MS, or an RBL? (Score:2)
Is MS doing the blocking themselves, or is it an RBL that's doing it? And if an RBL, which one? The MS mail admins can answer those questions easily, and then affected senders can direct their attention to the appropriate target.
Happened to me too (Score:1)
make sure your SPF, DMARC and DKIM is correct (Score:1)
Since a short while I've noticed that Microsoft / Outlook is blocking emails where you don't have a correct SPF, DMARC and DKIM configuration going.
Also DKIM needs to be policy "block" or "quarantine", "none" doesn't cut it.
This should only affect sending domains that send (or have sent) more than 5000 emails in a day. We got hit by this after sending out a newsletter (yes, opt-in list).
This policy is apparently quite recent.
Been fighting this for 4+ years (Score:2)
Many of the blocklists are crap (Score:2)
For example, my emails to the CentOS mailing list on and off got blocked because of a blocklist. "Oh, too many spam come from that mailserver;'s IP".
Which made sense in the 1990s, with most ISPs being small. Now... I pay for hosting. My hosting provider hosts - I was told this by someone from tier 2 support - *millions* of domains. But sure, block all emails from that mailserver, that's sending mail from thousands of domans.

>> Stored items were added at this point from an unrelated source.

(** * PageFaultStat: the sampling, cache, delta and dump engine

    A shallow embedding of the C sources (proc.c, cache.c, utils.c, main.c,
    faultstat.h) and the properties of the engine that the specification
    states about them.

    - [int64_t] values are integers of [Z]; the arithmetic of the C code is
      written with its two's complement wrap-around ([add64], [sub64],
      [neg64]).
    - [double] values are IEEE binary64 numbers of the standard library's
      [spec_float], with the library's correctly rounded operations.
    - Records live in a store ([gmap]) indexed by addresses; a pointer is an
      [option] of an address and [None] is [NULL].  The three link fields of
      a fault record ([next], [s_next], [d_next]) are pointers in that store,
      so that the code's sharing of records between lists is kept.
    - A loop over a linked list takes a bound on the number of iterations;
      [None] is returned only when the bound is exhausted or a pointer
      dangles. *)

From Stdlib Require Import ZArith Lia Ascii String Floats.SpecFloat.
From stdpp Require Import gmap strings list fin_maps pretty sorting.

Open Scope Z_scope.

(** ** Machine integers *)

Definition int64_wrap (z : Z) : Z := (z + 2 ^ 63) mod 2 ^ 64 - 2 ^ 63.
Definition add64 (a b : Z) : Z := int64_wrap (a + b).
Definition sub64 (a b : Z) : Z := int64_wrap (a - b).
Definition neg64 (a : Z) : Z := int64_wrap (- a).

(** A cumulative counter as the kernel reports it: a non-negative [int64_t]. *)
Definition counter (z : Z) : Prop := 0 <= z < 2 ^ 63.

(** ** faultstat.h *)

Definition UNAME_HASH_TABLE_SIZE : Z := 521.
Definition PROC_HASH_TABLE_SIZE : Z := 503.

Definition OPT_CMD_COMM : Z := 4.
Definition OPT_ARROW : Z := 64.

Definition SORT_MAJOR_MINOR : Z := 0.
Definition SORT_MAJOR : Z := 1.
Definition SORT_MINOR : Z := 2.
Definition SORT_D_MAJOR_MINOR : Z := 3.
Definition SORT_D_MAJOR : Z := 4.
Definition SORT_D_MINOR : Z := 5.
Definition SORT_SWAP : Z := 6.
Definition SORT_END : Z := 7.

Definition addr := positive.
Abbreviation ptr := (option addr).

(** [proc_info_t] *)
Record proc_info_t := Proc_info {
  p_next : ptr;
  p_cmdline : option string;
  p_pid : Z;
  p_kernel_thread : bool
}.

(** [uname_cache_t] *)
Record uname_cache_t := Uname_cache {
  u_next : ptr;
  u_name : string;
  u_uid : Z
}.

(** [fault_info_t] *)
Record fault_info_t := Fault_info {
  pid : Z;
  uid : Z;
  proc : ptr;
  uname : ptr;
  min_fault : Z;
  maj_fault : Z;
  vm_swap : Z;
  d_min_fault : Z;
  d_maj_fault : Z;
  d_next : ptr;
  s_next : ptr;
  next : ptr;
  alive : bool
}.

(** [pid_list_t]: one entry of the allow-list given with [-p]. *)
Record pid_list_t := Pid_list {
  pl_name : option string;
  pl_pid : Z
}.

Abbreviation heap := (gmap addr fault_info_t).

(** Assignments to one field of a fault record. *)
Definition set_min_fault (v : Z) (f : fault_info_t) : fault_info_t :=
  Fault_info (pid f) (uid f) (proc f) (uname f) v (maj_fault f) (vm_swap f)
    (d_min_fault f) (d_maj_fault f) (d_next f) (s_next f) (next f) (alive f).
Definition set_maj_fault (v : Z) (f : fault_info_t) : fault_info_t :=
  Fault_info (pid f) (uid f) (proc f) (uname f) (min_fault f) v (vm_swap f)
    (d_min_fault f) (d_maj_fault f) (d_next f) (s_next f) (next f) (alive f).
Definition set_d_min_fault (v : Z) (f : fault_info_t) : fault_info_t :=
  Fault_info (pid f) (uid f) (proc f) (uname f) (min_fault f) (maj_fault f)
    (vm_swap f) v (d_maj_fault f) (d_next f) (s_next f) (next f) (alive f).
Definition set_d_maj_fault (v : Z) (f : fault_info_t) : fault_info_t :=
  Fault_info (pid f) (uid f) (proc f) (uname f) (min_fault f) (maj_fault f)
    (vm_swap f) (d_min_fault f) v (d_next f) (s_next f) (next f) (alive f).
Definition set_d_next (v : ptr) (f : fault_info_t) : fault_info_t :=
  Fault_info (pid f) (uid f) (proc f) (uname f) (min_fault f) (maj_fault f)
    (vm_swap f) (d_min_fault f) (d_maj_fault f) v (s_next f) (next f) (alive f).
Definition set_s_next (v : ptr) (f : fault_info_t) : fault_info_t :=
  Fault_info (pid f) (uid f) (proc f) (uname f) (min_fault f) (maj_fault f)
    (vm_swap f) (d_min_fault f) (d_maj_fault f) (d_next f) v (next f) (alive f).
Definition set_alive (v : bool) (f : fault_info_t) : fault_info_t :=
  Fault_info (pid f) (uid f) (proc f) (uname f) (min_fault f) (maj_fault f)
    (vm_swap f) (d_min_fault f) (d_maj_fault f) (d_next f) (s_next f) (next f) v.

I had to pay more per month to get down to a mailserver that "only" sends out emails
Parity with Google (Score:2)
They're just trying to keep up with how badly Google treats non-Google mail.
Spam is fine (Score:1)
Meanwhile the gambling spam I get from Firebase to my Hotmail address still reaches me at a rate of six emails per day.
The European Union should start fining these companies per volume of spam sent (and accepted).